Well we live in a very extraordinary time where we have to be physically distant but socially engaged. Thus it is very apparent that we need to create more sensitive storytelling of sensible stories. Which poses a question and challenges creatives like us today on how to bring narrative spaces and experiences that are relevant, socially conscious, memorable, and COVID-proof.

However, if I were to answer the question, (and this may sound very cheesy yet an unpopular choice) I would recommend to visit  “The Making of Harry Potter in WB Studio” especially for people who might still be struggling to understand what narrative environment is, and what it could be in the first place.

Personally I am not a Harry Potter fan, but the way they merge the design of space to the curation of the experiences- from a movie theatre-like architecture upon arrival, to entering a massive screen, going through the movie sets, and capping the whole experience with a credits-like audiovisual delight is a great case-study to witness.

– What narrative environment method or approach have you found useful in your practice?
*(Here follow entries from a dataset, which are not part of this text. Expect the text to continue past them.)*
(** [x.(I)] succeeds exactly when the method set of the dynamic type of [x]
    contains every method of [I]. *)
Definition implements (ms : list Method) (i : Interface) : bool :=
  forallb (fun m => bool_decide (m ∈ ms)) (iface_methods i).

(** ** The real response writer *)

(** The dynamic type of the [http.ResponseWriter] the server hands in.
    [Header], [Write] and [WriteHeader] are mandatory; the three optional
    capabilities are present exactly when the field is [Some].
    [rw_HeaderSet k v] stands for [w.Header().Set(k, v)]. *)
Record ResponseWriter (RS : Type) : Type := mkResponseWriter {
  rw_HeaderSet : string -> string -> RS -> RS;
  rw_Write : list byte -> RS -> (Z * option error) * RS;
  rw_WriteHeader : Z -> RS -> RS;
  rw_Flush : option (RS -> RS);
  rw_Hijack : option (RS -> HijackResult * RS);
  rw_CloseNotify : option (RS -> Chan * RS);
}.
Arguments rw_HeaderSet {RS}.
Arguments rw_Write {RS}.
Arguments rw_WriteHeader {RS}.
Arguments rw_Flush {RS}.
Arguments rw_Hijack {RS}.
Arguments rw_CloseNotify {RS}.

Definition rw_methods {RS} (impl : ResponseWriter RS) : list Method :=
  iface_methods http_ResponseWriter
  ++ (if rw_Flush impl is Some _ then [Flush] else [])
  ++ (if rw_Hijack impl is Some _ then [Hijack] else [])
  ++ (if rw_CloseNotify impl is Some _ then [CloseNotify] else []).

(** ** The tracking writers *)

(** [type responseLogger struct { w http.ResponseWriter; status int; size int }] *)
Record responseLogger (RS : Type) : Type := mkResponseLogger {
  w : RS;
  status : Z;
  size : Z;
}.
Arguments mkResponseLogger {RS}.
Arguments w {RS}.
Arguments status {RS}.
Arguments size {RS}.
Narrative Arcs and Story shapes. When I was a student they seemed to be just structure, and a series of overly complicated and highly academical stipulations of events.

But as I went back to professionally do my work, it has proven itself to be a formidable and multidimensional tool that shaped my own practice. The thing is it’s like a religious script, you have to learn how to read between its lines, and crack and decode what it meant to you and what you do, then from there one will realise how productive a skeletal model it could be once applied empirically in real-life creative problems and solutions.

My Creative Arc (process)

For me it’s like a map that guides my creative decisions and even philosophy towards life. It has helped me organise my thoughts and ideas with such clarity, breadth, and excitement. I even use the simplest version of this to solve everyday and trivial problems.

– What advice would you give a current student about to graduate?

Be the hero of your own journey a.k.a. NEVER SURRENDER!

I would not be able to find and do the work I love to do everyday today, had I not heeded the call, worn my cape, and raised my sword to defeat my dragon.

It was an impossible series of motes, walls, and bridges that I had to overcome to be able to even just set foot here in London back in 2015, how much more to survive a 2-year program. So embrace your character, dream deep, and ride with it. We all love to be spectators to a good conflict and intense side hustles. However very few of us are brave enough to actually do the uncertain jump. From meeting a lot of mentors, to crossing numerous thresholds and uncharted realms of refusal, return, and disappointments. Allow yourself to be carved by time and trust that everything will be alright as it has always been.

Know that it’s not gonna be easy but it is all gonna be worthwhile. As cliche as it may sound, the shortest cut to finding your post-graduate bliss is in never doubting yourself, taking the plunge, and flowing with it.